Definition throw {S A} (e : exn) : M S A := λ w, (Err e, w).
(** [try m catch h]. *)
Definition catch {S A} (m : M S A) (h : exn → M S A) : M S A := λ w,
  match m w with
  | (Ok a, w') => (Ok a, w')
  | (Err e, w') => h e w'
  end.
(** The outcome of [m] as a value: [try] without a handler. *)
Definition reify {S A} (m : M S A) : M S (result A) := λ w,
  let '(r, w') := m w in (Ok r, w').
Definition gets {S A} (f : S → A) : M S A := λ w, (Ok (f w), w).
Definition modify {S} (f : S → S) : M S unit := λ w, (Ok tt, f w).
Definition lift {S A} (r : result A) : M S A := λ w, (r, w).
(** [require b e]: the early exit [if (!b) throw e]. *)
Definition require {S} (b : bool) (e : exn) : M S unit :=
  lift (throw_unless b e).
Definition when {S} (b : bool) (m : M S unit) : M S unit :=
  if b then m else mret tt.
(** [for (const a of l) await f(a)]. *)
Fixpoint for_each {S A} (l : list A) (f : A → M S unit) : M S unit :=
  match l with
  | [] => mret tt
  | a :: l => f a ≫= λ _, for_each l f
  end.
(** A loop that threads an accumulator, as [reduce] or a mutated local. *)
Fixpoint fold_each {S A B} (f : B → A → M S B) (b : B) (l : list A) : M S B :=
  match l with
  | [] => mret b
  | a :: l => f b a ≫= λ b', fold_each f b' l
  end.

Section M_lemmas.
Context {S : Type}.

Lemma bind_Ok {A B} (m : M S A) (k : A → M S B) w b w'' :
  (m ≫= k) w = (Ok b, w'') ↔
  ∃ a w', m w = (Ok a, w') ∧ k a w' = (Ok b, w'').
Proof.
  unfold mbind, M_bind. destruct (m w) as [[a|e] w'] eqn:E; split.
  - eauto.
  - intros (?&?&?&?). by simplify_eq.
  - discriminate.
  - intros (?&?&?&?). by simplify_eq.
Qed.
Lemma ret_Ok {A} (a b : A) (w w' : S) :
  (mret a : M S A) w = (Ok b, w') ↔ b = a ∧ w' = w.
Proof. unfold mret, M_ret. naive_solver. Qed.
Lemma throw_Ok {A} e (b : A) (w w' : S) :
  throw e w = (Ok b, w') ↔ False.
Proof. unfold throw. naive_solver. Qed.
Lemma gets_Ok {A} (f : S → A) b w w' :
  gets f w = (Ok b, w') ↔ b = f w ∧ w' = w.
Proof. unfold gets. naive_solver. Qed.
Lemma modify_Ok (f : S → S) u w w' :
  modify f w = (Ok u, w') ↔ w' = f w.
Proof. destruct u; unfold modify; naive_solver. Qed.
Lemma lift_Ok {A} (r : result A) b (w w' : S) :
  lift r w = (Ok b, w') ↔ r = Ok b ∧ w' = w.
Proof. unfold lift. naive_solver. Qed.
Lemma require_Ok b e u (w w' : S) :
  require b e w = (Ok u, w') ↔ b = true ∧ w' = w.
Proof. unfold require. rewrite lift_Ok, throw_unless_Ok. done. Qed.
Lemma when_Ok b (m : M S unit) u w w' :
  when b m w = (Ok u, w') ↔
  (b = true ∧ m w = (Ok u, w')) ∨ (b = false ∧ w' = w).
Proof. destruct b, u; unfold when, mret, M_ret; naive_solver. Qed.
(** The outcome of a run determines its result. *)
Lemma run_outcome {A} (m : M S A) w r : fst (m w) = r → m w = (r, snd (m w)).
Proof. intros <-. apply surjective_pairing. Qed.
End M_lemmas.

(** ** Record update

    [r <| f := v |>] is the object spread [{ ...r, f: v }].  A record type
    declares how it is rebuilt from its projections; the setter of each field
    is then found by type class search. *)
Class Rebuild (R : Type) := rebuild : R → R.
Class Setter {R T : Type} (proj : R → T) := set_field : (T → T) → R → R.
#[global] Hint Mode Setter - - + : typeclass_instances.

Ltac build_setter :=
  match goal with
  | |- @Setter ?R ?T ?proj =>
    let f := fresh "f" in let r := fresh "r" in
    intros f r;
    let e := eval unfold rebuild in (@rebuild R _ r) in
    let e := eval cbv beta delta [rebuild] in e in
    let e := eval hnf in e in
    lazymatch e with context [proj r] => idtac end;
    let e := eval pattern (proj r) in e in
    match e with
    | ?g _ => let t := eval cbv beta in (g (f (proj r))) in exact t
    end
  end.
#[global] Hint Extern 0 (Setter _) => build_setter : typeclass_instances.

....

Please filter the entries above down to the lines holding "list" and copy them.

- _Answer box_:
Fixpoint for_each {S A} (l : list A) (f : A → M S unit) : M S unit :=
Fixpoint fold_each {S A B} (f : B → A → M S B) (b : B) (l : list A) : M S B :=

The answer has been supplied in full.